The Brothers Osborne celebrated Thanksgiving with a halftime performance at the Chicago Bears game against the Detroit Lions — but their set didn’t go quite as planned.
The country duo — made up of T.J. Osborne and John Osborne — took the stage at Ford Field in Detroit, Michigan, during halftime on Thursday.
However, just as they began to sing their hit single “Stay a Little Longer,” the power to their mics cut out and the lights illuminating the stage turned off, as seen in footage shared by fans online.
“We’ll get it figured out,” TJ said from the stage to the crowd that joined the band out on the field, according to Yahoo! News.
“The crowd [is] almost willing this to happen,” said Fox announcer Joe Buck to his fellow sportscaster Troy Aikman, noting boos and gasps from the crowd.
While the apparent outage caused some brief confusion both on stage and from fans in the stands, it was restored several minutes later and the band was able to continue their set without any further hiccups.
“Third time’s the charm,” Buck reportedly joked once the music was finally going.
The audio snafu comes two weeks after the pair gave a rousing performance at the annual Country Music Association Awards, where they shared the stage with iconic country band Brooks & Dunn.

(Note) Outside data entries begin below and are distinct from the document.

(* ===== verification/Bytes.v ===== *)
(** * Byte buffers and byte order

    Packets and chunk data are arrays of [uint8_t]: a [list Z] whose elements
    are below 256.  The program runs on a little-endian host, so a multi-byte
    integer in memory is [le_bytes]; [htonl], [htons] and their inverses reverse
    the bytes.  An access outside of a buffer is a fault. *)
From S2P Require Import Prelude.

Abbreviation bytes := (list Z).

Definition is_byte (b : Z) : Prop := 0 <= b < 256.
Definition byteful (l : bytes) : Prop := Forall is_byte l.

(** ** Integers in memory *)

Fixpoint le_bytes (n : nat) (x : Z) : bytes :=
  match n with O => [] | S n => x mod 256 :: le_bytes n (x / 256) end.

Fixpoint le_val (l : bytes) : Z :=
  match l with [] => 0 | b :: l => b + 256 * le_val l end.

Definition bswap (n : nat) (x : Z) : Z := le_val (rev (le_bytes n x)).

(** [htonl], [ntohl], [htons], [ntohs] *)
Definition htonl (x : Z) : Z := bswap 4 x.
Definition htons (x : Z) : Z := bswap 2 x.
Definition ntohl (x : Z) : Z := bswap 4 x.
Definition ntohs (x : Z) : Z := bswap 2 x.

#[global] Arguments le_bytes : simpl never.
#[global] Arguments htonl : simpl never.
#[global] Arguments htons : simpl never.
#[global] Arguments ntohl : simpl never.
#[global] Arguments ntohs : simpl never.

Lemma length_le_bytes n x : length (le_bytes n x) = n.
Proof. revert x. induction n as [|n IH]; intros x; [done|]. unfold le_bytes; fold le_bytes. simpl. by rewrite IH. Qed.

Lemma byteful_le_bytes n x : byteful (le_bytes n x).
Proof.
  revert x. induction n as [|n IH]; intros x; constructor; [|apply IH].
  unfold is_byte. apply Z.mod_pos_bound. lia.
Qed.

Lemma le_val_bytes n x : 0 <= x < 256 ^ Z.of_nat n -> le_val (le_bytes n x) = x.
Proof.
  revert x. induction n as [|n IH]; intros x Hx; [simpl in *; lia|].
  change (le_bytes (S n) x) with (x mod 256 :: le_bytes n (x / 256)). simpl.
  rewrite IH; [pose proof (Z.div_mod x 256); lia|].
  rewrite Nat2Z.inj_succ, Z.pow_succ_r in Hx by lia.
  split; [apply Z.div_pos; lia|apply Z.div_lt_upper_bound; lia].
Qed.

Lemma le_bytes_val l : byteful l -> le_bytes (length l) (le_val l) = l.
Proof.
  induction 1 as [|b l Hb _ IH]; [done|]. unfold is_byte in Hb. simpl length. simpl le_val.
  change (le_bytes (S (length l)) ?x) with (x mod 256 :: le_bytes (length l) (x / 256)).
  assert ((b + 256 * le_val l) mod 256 = b) as ->.
  { rewrite Z.mul_comm, Z.mod_add by lia. apply Z.mod_small. lia. }
  assert ((b + 256 * le_val l) / 256 = le_val l) as ->.
  { rewrite Z.mul_comm, Z.div_add, Z.div_small by lia. lia. }
  by rewrite IH.
Qed.

Lemma le_val_range l : byteful l -> 0 <= le_val l < 256 ^ Z.of_nat (length l).
Proof.
  induction 1 as [|b l Hb _ IH]; simpl length; simpl le_val; [lia|].
  unfold is_byte in Hb. rewrite Nat2Z.inj_succ, Z.pow_succ_r by lia. lia.
Qed.

Lemma byteful_rev l : byteful l -> byteful (rev l).
Proof. apply List.Forall_rev. Qed.

Lemma bswap_bytes n x : le_bytes n (bswap n x) = rev (le_bytes n x).
Proof.
  assert (length (rev (le_bytes n x)) = n) as E by by rewrite length_rev, length_le_bytes.
  unfold bswap. rewrite <- E at 1. apply le_bytes_val, byteful_rev, byteful_le_bytes.
Qed.

Lemma bswap_range n x : 0 <= bswap n x < 256 ^ Z.of_nat n.
Proof.
  assert (length (rev (le_bytes n x)) = n) as E by by rewrite length_rev, length_le_bytes.
  unfold bswap. rewrite <- E at 3. apply le_val_range, byteful_rev, byteful_le_bytes.
Qed.

Lemma bswap_involutive n x : 0 <= x < 256 ^ Z.of_nat n -> bswap n (bswap n x) = x.
Proof.
  intros Hx. unfold bswap at 1. rewrite bswap_bytes, rev_involutive. by apply le_val_bytes.
Qed.

Lemma ntohl_htonl x : 0 <= x < 4294967296 -> ntohl (htonl x) = x.
Proof. apply (bswap_involutive 4). Qed.
Lemma ntohs_htons x : 0 <= x < 65536 -> ntohs (htons x) = x.
Proof. apply (bswap_involutive 2). Qed.
Lemma htonl_range x : 0 <= htonl x < 4294967296.
Proof. apply (bswap_range 4). Qed.
Lemma htons_range x : 0 <= htons x < 65536.
Proof. apply (bswap_range 2). Qed.
Lemma htonl_inj x y : 0 <= x < 4294967296 -> 0 <= y < 4294967296 -> htonl x = htonl y -> x = y.
Proof. intros Hx Hy E. rewrite <- (ntohl_htonl x), <- (ntohl_htonl y) by done. by rewrite E. Qed.

#[export] Hint Rewrite ntohl_htonl ntohs_htons using lia : snap.

(** ** Buffers *)

(** [n] bytes at an offset *)
Definition rd (b : bytes) (off : Z) (n : nat) : res bytes :=
  if (0 <=? off) && (off + Z.of_nat n <=? Z.of_nat (length b))
  then Ok (take n (drop (Z.to_nat off) b)) else Fault OutOfBounds.

(** Overwriting the bytes at an offset: [memcpy], or an assignment. *)
Definition wr (b : bytes) (off : Z) (v : bytes) : res bytes :=
  if (0 <=? off) && (off + Z.of_nat (length v) <=? Z.of_nat (length b))
  then Ok (take (Z.to_nat off) b ++ v ++ drop (Z.to_nat off + length v) b) else Fault OutOfBounds.

Definition rd8 (b : bytes) (off : Z) : res Z := v ← rd b off 1; mret (le_val v).
Definition rd16 (b : bytes) (off : Z) : res Z := v ← rd b off 2; mret (le_val v).
Definition rd32 (b : bytes) (off : Z) : res Z := v ← rd b off 4; mret (le_val v).
Definition wr8 (b : bytes) (off x : Z) : res bytes := wr b off (le_bytes 1 x).
Definition wr16 (b : bytes) (off x : Z) : res bytes := wr b off (le_bytes 2 x).
Definition wr32 (b : bytes) (off x : Z) : res bytes := wr b off (le_bytes 4 x).

(** [snap_alloc0(n)]; the model takes fresh memory to be zeroed. *)
Definition zeros (n : Z) : bytes := replicate (Z.to_nat n) 0.

Lemma length_zeros n : 0 <= n -> Z.of_nat (length (zeros n)) = n.
Proof. intros. unfold zeros. rewrite length_replicate. lia. Qed.

Lemma rd_app pre v post off : off = Z.of_nat (length pre) ->
  rd (pre ++ v ++ post) off (length v) = Ok v.
Proof.
  intros ->. unfold rd. rewrite !length_app. destruct (_ && _) eqn:E.
  - by rewrite Nat2Z.id, drop_app_length, take_app_length.
  - apply andb_false_iff in E as [E|E]; [apply Z.leb_gt in E|apply Z.leb_gt in E]; lia.
Qed.

Lemma wr_app pre old v post off : off = Z.of_nat (length pre) -> length old = length v ->
  wr (pre ++ old ++ post) off v = Ok (pre ++ v ++ post).
Proof.
  intros -> Hl. unfold wr. rewrite !length_app. destruct (_ && _) eqn:E.
  - rewrite Nat2Z.id, take_app_length. do 3 f_equal.
    by rewrite <- Hl, <- length_app, (assoc_L (++)), drop_app_length.
  - apply andb_false_iff in E as [E|E]; apply Z.leb_gt in E; lia.
Qed.

Lemma wr_fits b off v : 0 <= off -> off + Z.of_nat (length v) <= Z.of_nat (length b) ->
  exists b', wr b off v = Ok b' /\ length b' = length b.
Proof.
  intros. unfold wr. destruct (_ && _) eqn:E.
  - eexists. split; [done|]. rewrite !length_app, length_take, length_drop. lia.
  - apply andb_false_iff in E as [E|E]; apply Z.leb_gt in E; lia.
Qed.

Lemma rd_fits b off n : 0 <= off -> off + Z.of_nat n <= Z.of_nat (length b) ->
  rd b off n = Ok (take n (drop (Z.to_nat off) b)).
Proof.
  intros. unfold rd. destruct (_ && _) eqn:E; [done|].
  apply andb_false_iff in E as [E|E]; apply Z.leb_gt in E; lia.
Qed.

Lemma rd_out b off n : Z.of_nat (length b) < off + Z.of_nat n -> rd b off n = Fault OutOfBounds.
Proof.
  intros. unfold rd. by rewrite (proj2 (Z.leb_gt (off + _) _)), andb_false_r by lia.
Qed.

(** Writing a buffer front to back. *)
Lemma wr_next pre rest off v : off = Z.of_nat (length pre) -> (length v <= length rest)%nat ->
  wr (pre ++ rest) off v = Ok ((pre ++ v) ++ drop (length v) rest).
Proof.
  intros Hoff Hl. rewrite <- (take_drop (length v) rest) at 1.
  rewrite wr_app; [|done|rewrite length_take; lia]. by rewrite <- app_assoc.
Qed.

(** Reading the field [v] of a packet made of fields. *)
Lemma rd_concat pre v post off : off = Z.of_nat (length (concat pre)) ->
  rd (concat (pre ++ v :: post)) off (length v) = Ok v.
Proof. intros Hoff. rewrite concat_app. simpl. by apply rd_app. Qed.

Lemma rd_field pre v post b off n :
  b = concat (pre ++ v :: post) -> off = Z.of_nat (length (concat pre)) -> n = length v ->
  rd b off n = Ok v.
Proof. intros -> Hoff ->. by apply rd_concat. Qed.

Lemma rd32_field pre x post b off :
  b = concat (pre ++ le_bytes 4 x :: post) -> off = Z.of_nat (length (concat pre)) -> 0 <= x < 4294967296 ->
  rd32 b off = Ok x.
Proof.
  intros -> Hoff Hx. unfold rd32. rewrite (rd_concat pre (le_bytes 4 x) post) by done.
  unfold mbind, res_bind, mret, res_ret. by rewrite le_val_bytes.
Qed.
Lemma rd16_field pre x post b off :
  b = concat (pre ++ le_bytes 2 x :: post) -> off = Z.of_nat (length (concat pre)) -> 0 <= x < 65536 ->
  rd16 b off = Ok x.
Proof.
  intros -> Hoff Hx. unfold rd16. rewrite (rd_concat pre (le_bytes 2 x) post) by done.
  unfold mbind, res_bind, mret, res_ret. by rewrite le_val_bytes.
Qed.
Lemma rd8_field pre x post b off :
  b = concat (pre ++ le_bytes 1 x :: post) -> off = Z.of_nat (length (concat pre)) -> is_byte x ->
  rd8 b off = Ok x.
Proof.
  intros -> Hoff Hx. unfold rd8. rewrite (rd_concat pre (le_bytes 1 x) post) by done.
  unfold mbind, res_bind, mret, res_ret. by rewrite le_val_bytes.
Qed.

(** Lengths of concrete fields. *)
Ltac len_solve :=
  first [ reflexivity
        | cbn [concat app length]; rewrite ?length_app, ?length_drop, ?length_le_bytes;
          simpl; lia ].

(** One more field of a packet that is being written. *)
Ltac wr_step := rewrite wr_next by len_solve.

(** [field pre]: evaluate the read at the head of the goal, of the field of a
    packet whose fields before it are [pre]. *)
Ltac field pre :=
  let go r :=
    match r with
    | rd32 ?b ?o => erewrite (rd32_field pre _ _ b o)
    | rd16 ?b ?o => erewrite (rd16_field pre _ _ b o)
    | rd8 ?b ?o => erewrite (rd8_field pre _ _ b o)
    end in
  match goal with
  | |- match ?r with _ => _ end = _ => go r
  | |- ?r = _ => go r
  end; [| reflexivity | len_solve | solve [done | auto using htonl_range, htons_range]].

(** The place of a segment inside a buffer. *)
Lemma segment_at (p : bytes) off n : 0 <= off -> off + Z.of_nat n <= Z.of_nat (length p) ->
  exists pre rest, p = pre ++ rest /\ off = Z.of_nat (length pre) /\ (n <= length rest)%nat.
Proof.
  intros. exists (take (Z.to_nat off) p), (drop (Z.to_nat off) p).
  rewrite take_drop, length_take, length_drop. split; [done|]. lia.
Qed.

Lemma wr_length b off v b' : wr b off v = Ok b' -> length b' = length b.
Proof.
  unfold wr. destruct (_ && _) eqn:E; [|done]. intros [= <-].
  apply andb_true_iff in E as [?%Z.leb_le ?%Z.leb_le]. rewrite !length_app, length_take, length_drop. lia.
Qed.

(** Writing does not change what lies behind. *)
Lemma wr_rd_after b off v b' o n : wr b off v = Ok b' -> 0 <= off ->
  off + Z.of_nat (length v) <= o -> rd b' o n = rd b o n.
Proof.
  unfold wr. destruct (_ && _) eqn:E; [|done]. intros [= <-] H0 Ho.
  apply andb_true_iff in E as [_ E%Z.leb_le].
  unfold rd. rewrite !length_app, length_take, length_drop. replace (0 <=? o) with true by (symmetry; apply Z.leb_le; lia).
  replace (_ + (_ + _))%nat with (length b) by lia. destruct (_ && _); [|done].
  do 2 f_equal. rewrite (assoc_L (++)), drop_app_ge by (rewrite length_app, length_take; lia).
  rewrite drop_drop, length_app, length_take. f_equal. lia.
Qed.

Lemma rd_all b : rd b 0 (length b) = Ok b.
Proof. rewrite rd_fits by lia. by rewrite drop_0, take_ge by lia. Qed.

The two bands played Brooks & Dunn’s 1993 hit “Hard Workin Man” together — a show that came not long after the Brothers Osborne performed Brooks & Dunn’s first No. 1, “Brand New Man” at their induction into the Country Music Hall of Fame last month.
At the CMAs, the Brothers Osborne were nominated for four awards, including vocal duo of the year and music video for their song “Burning Man.”
Earlier this year, John shared with PEOPLE that their shows “have been getting crazier in terms of the crowd response.”
“It’s been over the top lately. Every show is now starting to feel like that. They sing every note every night. I feel like we are at that tipping point in terms of our audience,” he said in February of their dedicated fans.
“Since we started touring this year, it just feels like something has changed,” the country star added. “It feels different. We have found our people and our people are finding us.”
“I mean, there were always shows that we had a good response, but there were also shows that we worked up to one singular moment when we would know we had the crowd in our hands,” he went on. “Now, we have crowds that are hollering out songs from our EP, you know?”